Otto marzo, festa della donna o meglio ancora, giornata internazionale della donna. I gruppi di whatsapp si sono riempiti di frasi, video, foto e auguri. I rametti di mimosa fanno capolino ad ogni angolo di strada e i colleghi si sentono in dovere di farti gli auguri.

Non ho mai amato questa ricorrenza, ma per me celebrare l’8 marzo oggi significa soprattutto ringraziare di essere donna e di avere una figlia che donna lo sta diventando. Oggi penso a lei, neo diciottenne.

Cosa si può augurare una mamma per la propria figlia adolescente?

Ecco il mio augurio per Anna, nella sua prima festa della donna da maggiorenne.

Ti auguro di poterti guardare sempre con amore. Sei un bene prezioso, ognuno di noi lo è. Non permettere a nulla e a nessuno di sminuire questo bene. Ti auguro di essere sempre certa che i difetti, i limiti e le mancanze non hanno mai l’ultima parola su ciò che sei. Non sei una taglia di vestiti e una bella (o brutta) pagella a scuola. Non sei una casa perfettamente in ordine (ma la tua stanza potresti tenerla meglio!) o una carriera di successo. Sei molto di più.

Ti auguro di guardare il mondo pensando di poterlo cambiare in meglio. Non ci sono mestieri che non potrai affrontare. Ora che si avvicina nuovamente il momento della scelta su cosa fare da grande, devi essere consapevole del fatto che puoi aspirare a tutto, se lo vuoi. Basta metterci cuore e testa e tanto, tanto impegno. Puoi aspirare a diventare manager o artista, ingegnere o imprenditrice, ma mi auguro che tu possa capire che il mondo si può cambiare anche semplicemente facendo la mamma. 

Ti auguro di riuscire a trovare la realizzazione di te e che questa non sia legata a doppia mandata al successo lavorativo. Trovare la realizzazione di sè significa poter fare le cose con gusto.

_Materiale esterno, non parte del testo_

(** * Paperboy 3D: the per-frame simulation, embedded and verified

    The development follows the JavaScript sources of the game:

    - [utils.js]      : [checkCollision], [getElementById];
    - [player.js]     : the [Player] class;
    - [controls.js]   : the keyboard mapper [Controls];
    - [ui.js]         : the DOM overlay [UI];
    - [world/*.js]    : the records pushed on the obstacle, mailbox and
                        porch arrays, and [createNewspaper];
    - [game.js]       : the [Game] class and its animation callback.

    Conventions of the embedding.

    - A JavaScript number that holds a coordinate, a size or a time is a
      rational ([Q]) with exact arithmetic: rounding, NaN and the
      infinities of IEEE doubles are outside the model.  The counters
      [score], [papers] and [lives] only ever hold integers and are [Z].
    - Objects are records and every method is a function from the state
      before the call to the state after it.  Every [THREE.Vector3] of
      the simulation is created by [new] or by [clone()], so no two
      records share a vector and value semantics loses nothing.
    - The scene graph, the camera, the lights and the meshes are the
      rendering layer.  Of a mesh only what the simulation writes is
      kept: its position and its visibility.  The heading of the
      player's mesh ([rotation.y], [quaternion]) is computed by the
      rendering library with [atan2]; where the simulation reads it
      back ([throwNewspaper]) it is an input of the event.
    - [console.log] calls of [game.js] are debugging output and are not
      part of the state; the console is modelled where a function is
      specified by what it logs ([getElementById]). *)

From Stdlib Require Import ZArith QArith Qabs Lqa Lia.
From stdpp Require Import gmap strings list.

Local Open Scope Q_scope.

(** ** Numbers *)

(** The comparison operators of JavaScript on finite numbers. *)
Module Number.

Definition ltb (a b : Q) : bool := negb (Qle_bool b a).
Definition leb (a b : Q) : bool := Qle_bool a b.
Definition gtb (a b : Q) : bool := ltb b a.

End Number.

(** [Math.abs], [Math.max] and [Math.min] on finite numbers. *)
Module Math.

Definition abs (a : Q) : Q := Qabs a.
Definition max (a b : Q) : Q := if Number.ltb a b then b else a.
Definition min (a b : Q) : Q := if Number.ltb b a then b else a.

End Math.

(** ** The part of three.js the simulation uses *)

Module THREE.

Record Vector3 : Type := mkVector3 { x : Q; y : Q; z : Q }.

(** [v.add(w)] *)
Definition add (v w : Vector3) : Vector3 :=
  {| x := x v + x w; y := y v + y w; z := z v + z w |}.

(** [v.x = a], [v.y = a], [v.z = a] *)
Definition set_x (a : Q) (v : Vector3) : Vector3 := {| x := a; y := y v; z := z v |}.
Definition set_y (a : Q) (v : Vector3) : Vector3 := {| x := x v; y := a; z := z v |}.
Definition set_z (a : Q) (v : Vector3) : Vector3 := {| x := x v; y := y v; z := a |}.

(** [new THREE.Box3().setFromObject(o)]: the world-space bounding box
    of a mesh, as its two corners. *)
Record Box3 : Type := mkBox3 { min : Vector3; max : Vector3 }.

(** [box.containsPoint(p)] *)
Definition containsPoint (b : Box3) (p : Vector3) : bool :=
  Number.leb (x (min b)) (x p) && Number.leb (x p) (x (max b)) &&
  Number.leb (y (min b)) (y p) && Number.leb (y p) (y (max b)) &&
  Number.leb (z (min b)) (z p) && Number.leb (z p) (z (max b)).

End THREE.

Abbreviation Vector3 := THREE.Vector3.
Abbreviation Box3 := THREE.Box3.
Abbreviation vec3 := THREE.mkVector3.

(** ** World records (world/houses.js, parks.js, streets.js, obstacles.js) *)

(** The [type] tag of the records pushed on the obstacle array. *)
Inductive ObstacleType : Type :=
  hill | car | tree | sign | bench | pond | drain.

#[global] Instance ObstacleType_eq_dec : EqDecision ObstacleType.
Proof. solve_decision. Defined.

Module Obstacle.
Record t : Type := mk {
  position : Vector3; width : Q; height : Q; depth : Q; type : ObstacleType }.
End Obstacle.

Module Mailbox.
Record t : Type := mk { position : Vector3; width : Q; length : Q }.
End Mailbox.

Module Porch.
Record t : Type := mk { position : Vector3; width : Q; length : Q }.
End Porch.

(** ** Newspapers (world/obstacles.js, [createNewspaper]) *)

Module Newspaper.

(** [object_position] is [newspaper.object.position], the position of
    the mesh; [position] is the clone the physics works on. *)
Record t : Type := mk {
  object_position : Vector3;
  velocity : Vector3;
  position : Vector3;
  thrown : bool;
  delivered : bool }.

Definition set_object_position (v : Vector3) (r : t) : t :=
  {| object_position := v; velocity := velocity r; position := position r; thrown := thrown r; delivered := delivered r |}.
Definition set_velocity (v : Vector3) (r : t) : t :=
  {| object_position := object_position r; velocity := v; position := position r; thrown := thrown r; delivered := delivered r |}.
Definition set_position (v : Vector3) (r : t) : t :=
  {| object_position := object_position r; velocity := velocity r; position := v; thrown := thrown r; delivered := delivered r |}.
Definition set_thrown (v : bool) (r : t) : t :=
  {| object_position := object_position r; velocity := velocity r; position := position r; thrown := v; delivered := delivered r |}.
Definition set_delivered (v : bool) (r : t) : t :=
  {| object_position := object_position r; velocity := velocity r; position := position r; thrown := thrown r; delivered := v |}.

End Newspaper.

(** [createNewspaper(scene, x, y, z, velocityX, velocityZ)] *)
Definition createNewspaper (x y z velocityX velocityZ : Q) : Newspaper.t :=
  {| Newspaper.object_position := vec3 x y z;
     Newspaper.velocity := vec3 velocityX 0.2 velocityZ;
     Newspaper.position := vec3 x y z;
     Newspaper.thrown := true;
     Newspaper.delivered := false |}.

(** ** utils.js *)

(** [checkCollision] is duck-typed: it reads [position], [width] and
    [depth] of both arguments. *)
Class Collidable (A : Type) : Type := {
  position_of : A -> Vector3;
  width_of : A -> Q;
  depth_of : A -> Q }.

#[global] Instance Obstacle_Collidable : Collidable Obstacle.t :=
  {| position_of := Obstacle.position;
     width_of := Obstacle.width;
     depth_of := Obstacle.depth |}.

(** [checkCollision(obj1, obj2)] *)
Definition checkCollision {A B : Type} `{Collidable A} `{Collidable B}
    (obj1 : A) (obj2 : B) : bool :=
  let dx := Math.abs (THREE.x (position_of obj1) - THREE.x (position_of obj2)) in
  let dz := Math.abs (THREE.z (position_of obj1) - THREE.z (position_of obj2)) in
  Number.ltb dx ((width_of obj1 / 2 + width_of obj2 / 2) * 0.7) &&
  Number.ltb dz ((depth_of obj1 / 2 + depth_of obj2 / 2) * 0.7).

(** The DOM lookup helper.  The page is the platform's: a document maps
    an id to the element that carries it, and
    [document.getElementById] answers [null] for an id no element
    carries (DOM standard).  The console is the list of messages
    written so far. *)
Module DOM.

Section WithElement.
Context {Element : Type}.

Inductive Value : Type :=
| undefined
| null
| element (e : Element).

(** [!v] is false exactly on an element. *)
Definition truthy (v : Value) : bool :=
  match v with element _ => true | _ => false end.

Definition document_getElementById (document : gmap string Element) (id : string) : Value :=
  match document !! id with
  | Some e => element e
  | None => null
  end.

Definition quote : string := String (Ascii.ascii_of_nat 34) EmptyString.

(** The template literal of the error message. *)
Definition not_found_message (id : string) : string :=
  ("Element with ID " +:+ quote +:+ id +:+ quote +:+ " not found")%string.

(** [getElementById(id)]: the value returned and the console after the call. *)
Definition getElementById (document : gmap string Element) (console : list string)
    (id : string) : Value * list string :=
  let element := document_getElementById document id in
  let console :=
    if negb (truthy element) then console ++ [not_found_message id] else console in
  (element, console).

End WithElement.

Arguments Value : clear implicits.

End DOM.

(** ** player.js *)

Module Player.

(** [object_position] and [object_visible] are [this.object.position]
    and [this.object.visible]. *)
Record t : Type := mk {
  object_position : Vector3;
  object_visible : bool;
  width : Q;
  height : Q;
  depth : Q;
  position : Vector3;
  velocity : Vector3;
  speed : Q;
  canJump : bool;
  isJumping : bool;
  jumpSpeed : Q;
  playerHeight : Q;
  isInvincible : bool;
  invincibleTime : Q;
  blinkTime : Q;
  isVisible : bool }.

Definition set_object_position (v : Vector3) (r : t) : t :=
  {| object_position := v; object_visible := object_visible r; width := width r; height := height r; depth := depth r; position := position r; velocity := velocity r; speed := speed r; canJump := canJump r; isJumping := isJumping r; jumpSpeed := jumpSpeed r; playerHeight := playerHeight r; isInvincible := isInvincible r; invincibleTime := invincibleTime r; blinkTime := blinkTime r; isVisible := isVisible r |}.
Definition set_object_visible (v : bool) (r : t) : t :=
  {| object_position := object_position r; object_visible := v; width := width r; height := height r; depth := depth r; position := position r; velocity := velocity r; speed := speed r; canJump := canJump r; isJumping := isJumping r; jumpSpeed := jumpSpeed r; playerHeight := playerHeight r; isInvincible := isInvincible r; invincibleTime := invincibleTime r; blinkTime := blinkTime r; isVisible := isVisible r |}.
Definition set_position (v : Vector3) (r : t) : t :=
  {| object_position := object_position r; object_visible := object_visible r; width := width r; height := height r; depth := depth r; position := v; velocity := velocity r; speed := speed r; canJump := canJump r; isJumping := isJumping r; jumpSpeed := jumpSpeed r; playerHeight := playerHeight r; isInvincible := isInvincible r; invincibleTime := invincibleTime r; blinkTime := blinkTime r; isVisible := isVisible r |}.
Definition set_velocity (v : Vector3) (r : t) : t :=
  {| object_position := object_position r; object_visible := object_visible r; width := width r; height := height r; depth := depth r; position := position r; velocity := v; speed := speed r; canJump := canJump r; isJumping := isJumping r; jumpSpeed := jumpSpeed r; playerHeight := playerHeight r; isInvincible := isInvincible r; invincibleTime := invincibleTime r; blinkTime := blinkTime r; isVisible := isVisible r |}.
Definition set_canJump (v : bool) (r : t) : t :=
  {| object_position := object_position r; object_visible := object_visible r; width := width r; height := height r; depth := depth r; position := position r; velocity := velocity r; speed := speed r; canJump := v; isJumping := isJumping r; jumpSpeed := jumpSpeed r; playerHeight := playerHeight r; isInvincible := isInvincible r; invincibleTime := invincibleTime r; blinkTime := blinkTime r; isVisible := isVisible r |}.
Definition set_isJumping (v : bool) (r : t) : t :=
  {| object_position := object_position r; object_visible := object_visible r; width := width r; height := height r; depth := depth r; position := position r; velocity := velocity r; speed := speed r; canJump := canJump r; isJumping := v; jumpSpeed := jumpSpeed r; playerHeight := playerHeight r; isInvincible := isInvincible r; invincibleTime := invincibleTime r; blinkTime := blinkTime r; isVisible := isVisible r |}.
Definition set_isInvincible (v : bool) (r : t) : t :=
  {| object_position := object_position r; object_visible := object_visible r; width := width r; height := height r; depth := depth r; position := position r; velocity := velocity r; speed := speed r; canJump := canJump r; isJumping := isJumping r; jumpSpeed := jumpSpeed r; playerHeight := playerHeight r; isInvincible := v; invincibleTime := invincibleTime r; blinkTime := blinkTime r; isVisible := isVisible r |}.
Definition set_invincibleTime (v : Q) (r : t) : t :=
  {| object_position := object_position r; object_visible := object_visible r; width := width r; height := height r; depth := depth r; position := position r; velocity := velocity r; speed := speed r; canJump := canJump r; isJumping := isJumping r; jumpSpeed := jumpSpeed r; playerHeight := playerHeight r; isInvincible := isInvincible r; invincibleTime := v; blinkTime := blinkTime r; isVisible := isVisible r |}.
Definition set_blinkTime (v : Q) (r : t) : t :=
  {| object_position := object_position r; object_visible := object_visible r; width := width r; height := height r; depth := depth r; position := position r; velocity := velocity r; speed := speed r; canJump := canJump r; isJumping := isJumping r; jumpSpeed := jumpSpeed r; playerHeight := playerHeight r; isInvincible := isInvincible r; invincibleTime := invincibleTime r; blinkTime := v; isVisible := isVisible r |}.
Definition set_isVisible (v : bool) (r : t) : t :=
  {| object_position := object_position r; object_visible := object_visible r; width := width r; height := height r; depth := depth r; position := position r; velocity := velocity r; speed := speed r; canJump := canJump r; isJumping := isJumping r; jumpSpeed := jumpSpeed r; playerHeight := playerHeight r; isInvincible := isInvincible r; invincibleTime := invincibleTime r; blinkTime := blinkTime r; isVisible := v |}.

Io ti auguro che questo possa essere ciò che caratterizza tutta la tua giornata.

Ti auguro di essere sempre curiosa della vita. Più curiosa che ambiziosa (intendiamoci, un po’ di sana ambizione ci vuole). Essere curiosi significa continuare a studiare, cercare di migliorarsi, non dare mai per scontato nulla. Essere curiosi permette di crescere sempre e di non invecchiare.

Ti auguro di essere sempre libera di esercitare la tua capacità critica. Anche quando tutti ti daranno contro, anche quando il mondo sembrerà andare dalla parte opposta.

Ti auguro di avere amici e compagni di viaggio che ti vogliano bene e che ti apprezzino per ciò che sei. Che tu non debba mai dimostrare qualcosa per poter avere affetto, stima, amicizia e amore. Ti auguro amici, amori, compagni di scuola e di lavoro che possano crescere insieme a te e che, dopo anni di cammino insieme, possano guardarti con gli stessi amorevoli occhi, magari davanti a un buon bicchiere di vino, certamente più consapevoli.

Ti auguro, e questo lo auguro anche a me, di arrivare a ottant’anni a ringraziare perchè la vita ci ha fatte donne. Proprio come lo ha fatto tua nonna stamattina, mandando questo messaggio anche a te, ne sono sicura.

Con qualche piccolo cambiamento mi rendo conto che potrei augurare le stesse cose anche a mio figlio Giacomo. La parità parte da qui, da ciò che noi genitori desideriamo per i nostri figli?